Task details.
Gather each line containing the string "range" from these entries.

Input.
§ §

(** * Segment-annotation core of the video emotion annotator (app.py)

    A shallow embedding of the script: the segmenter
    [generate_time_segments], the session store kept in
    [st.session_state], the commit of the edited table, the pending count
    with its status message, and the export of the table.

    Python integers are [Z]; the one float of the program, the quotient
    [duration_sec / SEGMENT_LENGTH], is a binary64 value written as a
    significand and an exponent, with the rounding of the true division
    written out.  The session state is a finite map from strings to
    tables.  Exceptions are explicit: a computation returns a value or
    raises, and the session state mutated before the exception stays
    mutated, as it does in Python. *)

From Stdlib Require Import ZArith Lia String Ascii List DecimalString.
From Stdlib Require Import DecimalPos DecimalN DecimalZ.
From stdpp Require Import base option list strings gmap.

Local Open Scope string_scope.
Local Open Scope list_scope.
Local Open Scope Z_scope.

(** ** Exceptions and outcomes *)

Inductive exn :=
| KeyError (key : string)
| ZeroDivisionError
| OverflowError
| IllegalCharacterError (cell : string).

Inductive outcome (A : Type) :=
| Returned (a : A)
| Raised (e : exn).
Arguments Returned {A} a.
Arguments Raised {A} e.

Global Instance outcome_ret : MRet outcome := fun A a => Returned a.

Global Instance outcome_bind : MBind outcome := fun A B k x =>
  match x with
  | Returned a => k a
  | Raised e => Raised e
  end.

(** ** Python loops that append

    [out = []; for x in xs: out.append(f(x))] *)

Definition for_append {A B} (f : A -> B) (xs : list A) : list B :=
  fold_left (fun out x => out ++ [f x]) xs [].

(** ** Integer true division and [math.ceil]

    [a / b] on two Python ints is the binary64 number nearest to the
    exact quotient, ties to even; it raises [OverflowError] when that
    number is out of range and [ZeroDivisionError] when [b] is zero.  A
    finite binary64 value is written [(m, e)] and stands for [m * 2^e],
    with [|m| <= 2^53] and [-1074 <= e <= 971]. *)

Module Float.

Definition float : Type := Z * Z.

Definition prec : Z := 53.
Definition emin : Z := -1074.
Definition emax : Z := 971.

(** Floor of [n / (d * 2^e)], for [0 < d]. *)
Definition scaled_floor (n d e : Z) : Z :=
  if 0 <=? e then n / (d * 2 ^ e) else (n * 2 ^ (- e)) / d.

§ §

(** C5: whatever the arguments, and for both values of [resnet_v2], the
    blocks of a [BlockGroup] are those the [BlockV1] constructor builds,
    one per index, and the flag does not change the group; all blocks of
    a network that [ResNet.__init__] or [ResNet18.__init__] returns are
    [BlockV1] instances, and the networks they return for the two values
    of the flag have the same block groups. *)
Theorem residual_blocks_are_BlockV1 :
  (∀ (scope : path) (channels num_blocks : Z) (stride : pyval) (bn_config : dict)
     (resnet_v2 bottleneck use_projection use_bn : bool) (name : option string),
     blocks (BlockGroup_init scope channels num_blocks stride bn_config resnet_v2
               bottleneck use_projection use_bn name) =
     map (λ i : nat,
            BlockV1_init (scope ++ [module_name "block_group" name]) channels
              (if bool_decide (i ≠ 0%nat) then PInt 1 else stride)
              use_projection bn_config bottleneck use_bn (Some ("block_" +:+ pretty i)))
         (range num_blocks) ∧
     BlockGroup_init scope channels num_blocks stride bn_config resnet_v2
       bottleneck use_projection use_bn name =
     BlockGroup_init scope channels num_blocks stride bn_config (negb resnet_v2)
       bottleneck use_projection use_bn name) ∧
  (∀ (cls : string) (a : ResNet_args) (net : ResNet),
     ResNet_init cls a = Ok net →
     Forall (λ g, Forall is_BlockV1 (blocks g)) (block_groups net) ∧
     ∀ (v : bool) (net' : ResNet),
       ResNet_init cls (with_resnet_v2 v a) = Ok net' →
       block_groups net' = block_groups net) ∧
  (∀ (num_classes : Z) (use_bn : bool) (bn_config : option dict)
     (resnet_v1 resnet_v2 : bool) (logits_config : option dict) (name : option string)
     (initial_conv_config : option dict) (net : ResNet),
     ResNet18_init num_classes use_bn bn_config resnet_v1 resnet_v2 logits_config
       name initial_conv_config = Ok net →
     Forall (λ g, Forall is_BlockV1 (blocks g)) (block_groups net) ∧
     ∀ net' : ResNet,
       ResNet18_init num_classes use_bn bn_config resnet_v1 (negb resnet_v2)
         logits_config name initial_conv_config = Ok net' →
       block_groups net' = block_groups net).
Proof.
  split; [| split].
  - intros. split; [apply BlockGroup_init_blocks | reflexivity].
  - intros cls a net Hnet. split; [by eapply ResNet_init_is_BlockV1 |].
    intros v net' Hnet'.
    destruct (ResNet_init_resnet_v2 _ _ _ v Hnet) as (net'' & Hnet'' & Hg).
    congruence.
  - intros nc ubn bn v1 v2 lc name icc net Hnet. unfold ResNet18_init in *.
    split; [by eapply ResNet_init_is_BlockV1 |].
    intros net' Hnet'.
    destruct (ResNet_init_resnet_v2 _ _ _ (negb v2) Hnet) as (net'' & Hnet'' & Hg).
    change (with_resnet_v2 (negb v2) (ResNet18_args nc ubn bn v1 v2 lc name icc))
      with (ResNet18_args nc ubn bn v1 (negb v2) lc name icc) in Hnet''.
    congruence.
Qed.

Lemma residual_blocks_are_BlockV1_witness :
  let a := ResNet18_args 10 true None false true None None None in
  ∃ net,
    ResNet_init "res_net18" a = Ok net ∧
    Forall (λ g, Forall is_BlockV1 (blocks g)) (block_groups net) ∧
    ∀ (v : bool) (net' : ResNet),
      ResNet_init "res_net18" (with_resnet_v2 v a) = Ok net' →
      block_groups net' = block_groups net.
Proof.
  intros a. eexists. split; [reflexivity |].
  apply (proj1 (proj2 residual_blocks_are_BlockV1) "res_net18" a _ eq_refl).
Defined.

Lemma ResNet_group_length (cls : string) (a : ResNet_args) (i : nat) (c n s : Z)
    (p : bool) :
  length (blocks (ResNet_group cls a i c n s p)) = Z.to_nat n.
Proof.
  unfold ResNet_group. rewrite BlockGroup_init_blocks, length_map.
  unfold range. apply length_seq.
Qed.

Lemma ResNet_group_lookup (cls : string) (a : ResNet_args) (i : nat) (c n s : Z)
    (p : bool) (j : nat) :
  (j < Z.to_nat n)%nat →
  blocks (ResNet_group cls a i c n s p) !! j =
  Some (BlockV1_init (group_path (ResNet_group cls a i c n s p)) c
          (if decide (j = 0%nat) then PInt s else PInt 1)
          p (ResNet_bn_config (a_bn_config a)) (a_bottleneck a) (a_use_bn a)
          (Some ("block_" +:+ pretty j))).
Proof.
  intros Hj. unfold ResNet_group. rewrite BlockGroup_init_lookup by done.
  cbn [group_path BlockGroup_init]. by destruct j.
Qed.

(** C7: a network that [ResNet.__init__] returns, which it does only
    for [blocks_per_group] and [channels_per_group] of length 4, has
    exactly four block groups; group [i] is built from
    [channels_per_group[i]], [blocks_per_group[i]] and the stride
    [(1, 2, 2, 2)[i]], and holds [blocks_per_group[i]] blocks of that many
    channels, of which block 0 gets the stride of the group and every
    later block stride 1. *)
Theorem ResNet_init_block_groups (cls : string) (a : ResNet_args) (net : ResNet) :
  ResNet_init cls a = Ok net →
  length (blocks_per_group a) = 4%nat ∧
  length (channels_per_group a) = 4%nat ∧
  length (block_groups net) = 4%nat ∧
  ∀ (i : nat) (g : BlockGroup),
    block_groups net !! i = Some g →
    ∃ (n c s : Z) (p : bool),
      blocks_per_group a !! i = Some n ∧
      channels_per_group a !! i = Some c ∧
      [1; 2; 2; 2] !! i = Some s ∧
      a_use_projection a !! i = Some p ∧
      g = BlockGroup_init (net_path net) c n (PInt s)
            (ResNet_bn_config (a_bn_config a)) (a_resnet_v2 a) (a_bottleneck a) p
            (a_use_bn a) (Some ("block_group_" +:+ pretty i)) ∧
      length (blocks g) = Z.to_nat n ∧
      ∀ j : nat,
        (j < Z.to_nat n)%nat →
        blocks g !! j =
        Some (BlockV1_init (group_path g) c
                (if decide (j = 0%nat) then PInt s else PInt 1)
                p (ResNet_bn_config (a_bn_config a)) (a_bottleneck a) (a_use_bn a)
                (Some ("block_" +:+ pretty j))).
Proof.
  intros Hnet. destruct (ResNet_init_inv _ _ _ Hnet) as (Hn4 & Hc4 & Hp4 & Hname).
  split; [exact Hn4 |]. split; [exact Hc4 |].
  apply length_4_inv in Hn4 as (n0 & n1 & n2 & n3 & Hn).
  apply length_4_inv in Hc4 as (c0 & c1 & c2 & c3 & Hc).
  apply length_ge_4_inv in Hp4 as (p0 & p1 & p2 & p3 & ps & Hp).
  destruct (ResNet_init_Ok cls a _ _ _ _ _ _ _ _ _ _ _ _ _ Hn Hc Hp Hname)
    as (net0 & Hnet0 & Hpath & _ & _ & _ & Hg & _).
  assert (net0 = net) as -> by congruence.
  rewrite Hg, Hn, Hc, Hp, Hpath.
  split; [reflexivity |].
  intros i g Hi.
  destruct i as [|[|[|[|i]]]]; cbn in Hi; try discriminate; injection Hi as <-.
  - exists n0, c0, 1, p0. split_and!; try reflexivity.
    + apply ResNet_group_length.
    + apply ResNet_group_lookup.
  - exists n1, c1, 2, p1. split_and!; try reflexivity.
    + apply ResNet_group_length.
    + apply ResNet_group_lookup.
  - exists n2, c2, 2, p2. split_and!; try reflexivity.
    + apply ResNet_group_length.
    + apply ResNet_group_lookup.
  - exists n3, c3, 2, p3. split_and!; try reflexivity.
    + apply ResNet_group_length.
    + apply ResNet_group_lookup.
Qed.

§ §

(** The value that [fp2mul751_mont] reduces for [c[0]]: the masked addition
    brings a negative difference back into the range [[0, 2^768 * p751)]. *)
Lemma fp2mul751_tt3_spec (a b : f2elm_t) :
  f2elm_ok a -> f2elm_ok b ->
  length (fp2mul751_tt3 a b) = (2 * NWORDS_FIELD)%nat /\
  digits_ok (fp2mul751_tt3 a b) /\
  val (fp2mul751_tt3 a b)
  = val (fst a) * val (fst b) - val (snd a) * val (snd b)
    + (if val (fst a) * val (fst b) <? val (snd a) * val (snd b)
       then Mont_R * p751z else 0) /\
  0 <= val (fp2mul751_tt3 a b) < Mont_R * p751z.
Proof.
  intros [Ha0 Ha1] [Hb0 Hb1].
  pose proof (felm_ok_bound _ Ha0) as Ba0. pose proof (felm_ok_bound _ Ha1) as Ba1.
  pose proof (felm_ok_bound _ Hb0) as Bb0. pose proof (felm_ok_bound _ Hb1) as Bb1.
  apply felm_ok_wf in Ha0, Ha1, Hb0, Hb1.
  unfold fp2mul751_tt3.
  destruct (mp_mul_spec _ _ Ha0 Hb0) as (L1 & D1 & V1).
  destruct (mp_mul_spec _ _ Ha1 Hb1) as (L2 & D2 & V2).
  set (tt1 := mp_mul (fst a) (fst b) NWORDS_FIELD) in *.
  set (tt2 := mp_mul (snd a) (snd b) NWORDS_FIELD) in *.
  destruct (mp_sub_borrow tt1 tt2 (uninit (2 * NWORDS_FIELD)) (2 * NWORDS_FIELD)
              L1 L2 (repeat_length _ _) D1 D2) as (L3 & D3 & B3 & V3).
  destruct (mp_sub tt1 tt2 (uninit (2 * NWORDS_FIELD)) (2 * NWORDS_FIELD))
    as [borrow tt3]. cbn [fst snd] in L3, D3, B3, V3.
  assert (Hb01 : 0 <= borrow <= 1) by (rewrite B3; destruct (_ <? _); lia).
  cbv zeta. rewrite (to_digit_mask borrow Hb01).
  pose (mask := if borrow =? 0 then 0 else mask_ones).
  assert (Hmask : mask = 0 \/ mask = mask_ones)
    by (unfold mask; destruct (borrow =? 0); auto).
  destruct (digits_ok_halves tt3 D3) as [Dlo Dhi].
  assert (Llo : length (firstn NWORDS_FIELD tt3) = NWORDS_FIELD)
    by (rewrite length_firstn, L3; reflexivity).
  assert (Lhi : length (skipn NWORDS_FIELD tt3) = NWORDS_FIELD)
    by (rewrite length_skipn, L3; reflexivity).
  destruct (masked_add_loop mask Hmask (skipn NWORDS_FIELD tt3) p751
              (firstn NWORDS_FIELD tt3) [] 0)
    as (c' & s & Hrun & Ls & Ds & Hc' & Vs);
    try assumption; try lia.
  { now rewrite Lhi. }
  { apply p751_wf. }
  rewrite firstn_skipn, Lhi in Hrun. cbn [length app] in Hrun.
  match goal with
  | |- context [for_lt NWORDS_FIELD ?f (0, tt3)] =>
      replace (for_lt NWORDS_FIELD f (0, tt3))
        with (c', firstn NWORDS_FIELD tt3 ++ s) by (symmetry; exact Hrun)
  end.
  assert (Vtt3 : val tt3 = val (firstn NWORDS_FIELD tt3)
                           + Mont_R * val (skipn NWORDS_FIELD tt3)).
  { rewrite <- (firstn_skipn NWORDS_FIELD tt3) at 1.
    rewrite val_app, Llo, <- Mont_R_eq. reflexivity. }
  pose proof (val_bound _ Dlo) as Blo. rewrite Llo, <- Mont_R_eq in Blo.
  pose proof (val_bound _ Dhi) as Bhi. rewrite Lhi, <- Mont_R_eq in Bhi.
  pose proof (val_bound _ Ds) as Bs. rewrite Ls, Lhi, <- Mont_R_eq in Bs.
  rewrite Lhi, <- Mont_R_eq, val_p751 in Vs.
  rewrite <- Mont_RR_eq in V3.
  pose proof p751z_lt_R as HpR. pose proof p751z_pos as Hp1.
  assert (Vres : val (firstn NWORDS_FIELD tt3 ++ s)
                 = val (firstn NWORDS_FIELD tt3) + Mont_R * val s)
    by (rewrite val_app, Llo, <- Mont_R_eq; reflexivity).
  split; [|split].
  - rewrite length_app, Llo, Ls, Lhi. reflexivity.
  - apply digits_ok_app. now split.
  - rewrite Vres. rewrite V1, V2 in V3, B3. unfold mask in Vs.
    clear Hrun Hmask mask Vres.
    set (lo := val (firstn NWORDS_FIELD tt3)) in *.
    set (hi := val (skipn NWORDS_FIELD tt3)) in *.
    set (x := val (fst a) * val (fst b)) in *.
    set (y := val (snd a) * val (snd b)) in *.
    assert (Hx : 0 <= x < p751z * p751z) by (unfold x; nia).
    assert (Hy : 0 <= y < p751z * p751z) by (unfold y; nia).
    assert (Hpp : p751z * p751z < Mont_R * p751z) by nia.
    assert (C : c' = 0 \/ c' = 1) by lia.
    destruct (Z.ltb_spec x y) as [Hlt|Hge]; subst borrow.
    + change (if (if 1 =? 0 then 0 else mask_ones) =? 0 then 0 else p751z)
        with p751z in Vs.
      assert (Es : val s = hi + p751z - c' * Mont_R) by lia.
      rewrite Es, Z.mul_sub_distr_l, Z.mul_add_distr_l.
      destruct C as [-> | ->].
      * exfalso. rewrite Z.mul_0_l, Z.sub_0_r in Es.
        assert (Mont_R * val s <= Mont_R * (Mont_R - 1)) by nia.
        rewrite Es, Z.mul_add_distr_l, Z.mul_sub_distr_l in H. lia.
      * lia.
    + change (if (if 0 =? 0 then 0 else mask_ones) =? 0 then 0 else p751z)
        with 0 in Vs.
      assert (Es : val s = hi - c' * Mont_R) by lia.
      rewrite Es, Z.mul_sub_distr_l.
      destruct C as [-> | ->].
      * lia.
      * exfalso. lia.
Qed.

§ §

Solution for this task.
    number is out of range and [ZeroDivisionError] when [b] is zero.  A
         (range num_blocks) ∧
  unfold range. apply length_seq.
    brings a negative difference back into the range [[0, 2^768 * p751)]. *)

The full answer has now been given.